● Description of the task:
To answer, print the line containing "- rewrite (I2" and each line after it in the listing below, exactly as they stand.

● Input data:

(** * BrainDown icon generator: a shallow embedding of [generate_icon.py]

    The script synthesises one 1024x1024 RGBA raster (a blue vertical gradient
    clipped to a rounded square, with a document glyph drawn on top), saves it
    as a PNG and saves a 512x512 resize of it as a second PNG.

    The development follows the script top to bottom:
    - Python's numbers: integers are [Z], floats are IEEE 754 binary64 values
      ([SpecFloat.spec_float] at precision 53), exceptions are a [result];
    - Pillow's rasters: an image is its size and its pixel function, a drawing
      call repaints the pixels its shape covers;
    - the operating system: a tree of directories and files with write
      permissions, [os.makedirs], the file write behind [Image.save], [print];
    - the script itself, then the properties of its output. *)

From Stdlib Require Import ZArith QArith Lia Bool List Ascii String.
From Stdlib Require Import SpecFloat.
From stdpp Require Import gmap strings list.

Local Open Scope Z_scope.

(* ===================================================================== *)
(** * Python values and exceptions                                        *)
(* ===================================================================== *)

(** The exceptions the script can meet. *)
Inductive exn : Type :=
  | ZeroDivisionError
  | OverflowError
  | ValueError
  | FileExistsError
  | FileNotFoundError
  | NotADirectoryError
  | IsADirectoryError
  | PermissionError.
Lemma store_fold_last (U1 U2 : list (nat * pystr * string)) (B1 B2 : list vector)
    u b c m :
  length U1 = length B1 -> length U2 = length B2 ->
  let st := fold_left store_step (zip (U1 ++ u :: U2) (B1 ++ b :: B2)) (c, m) in
  ((forall v, In v U2 -> v.2 <> u.2) -> st.1 !! u.2 = Some b) /\
  ((forall v, In v U2 -> v.1.1 <> u.1.1) -> st.2 !! u.1.1 = Some b).
Proof.
  intros H1 H2 st. unfold st. rewrite zip_with_app by exact H1.
  rewrite fold_left_app. cbn [zip_with fold_left].
  set (s1 := fold_left store_step (zip U1 B1) (c, m)).
  destruct (store_fold U2 B2 (store_step s1 (u, b)).1 (store_step s1 (u, b)).2 H2)
    as (I1 & I2 & _).
  cbn zeta in I1, I2.
  replace (store_step s1 (u, b))
    with ((store_step s1 (u, b)).1, (store_step s1 (u, b)).2) by reflexivity.
  split; intros Hne.
  - rewrite (I1 _ Hne). cbn [store_step fst snd]. apply lookup_insert_eq.
  - rewrite (I2 _ Hne). cbn [store_step fst snd]. apply lookup_insert_eq.
Qed.

Lemma miss_entries_app cache (T1 T2 : list pystr) : forall s,
  miss_entries cache s (T1 ++ T2)
  = miss_entries cache s T1 ++ miss_entries cache (s + length T1) T2.
Proof.
  induction T1 as [|t T1 IH]; intros s; cbn [app miss_entries length].
  - rewrite Nat.add_0_r. reflexivity.
  - rewrite IH. replace (S s + length T1) with (s + S (length T1)) by lia.
    destruct (is_miss cache t); reflexivity.
Qed.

● Solution to the problem:
  - rewrite (I2 _ Hne). cbn [store_step fst snd]. apply lookup_insert_eq.
Qed.

Lemma miss_entries_app cache (T1 T2 : list pystr) : forall s,
  miss_entries cache s (T1 ++ T2)
  = miss_entries cache s T1 ++ miss_entries cache (s + length T1) T2.
Proof.
  induction T1 as [|t T1 IH]; intros s; cbn [app miss_entries length].
  - rewrite Nat.add_0_r. reflexivity.
  - rewrite IH. replace (S s + length T1) with (s + S (length T1)) by lia.
    destruct (is_miss cache t); reflexivity.
Qed.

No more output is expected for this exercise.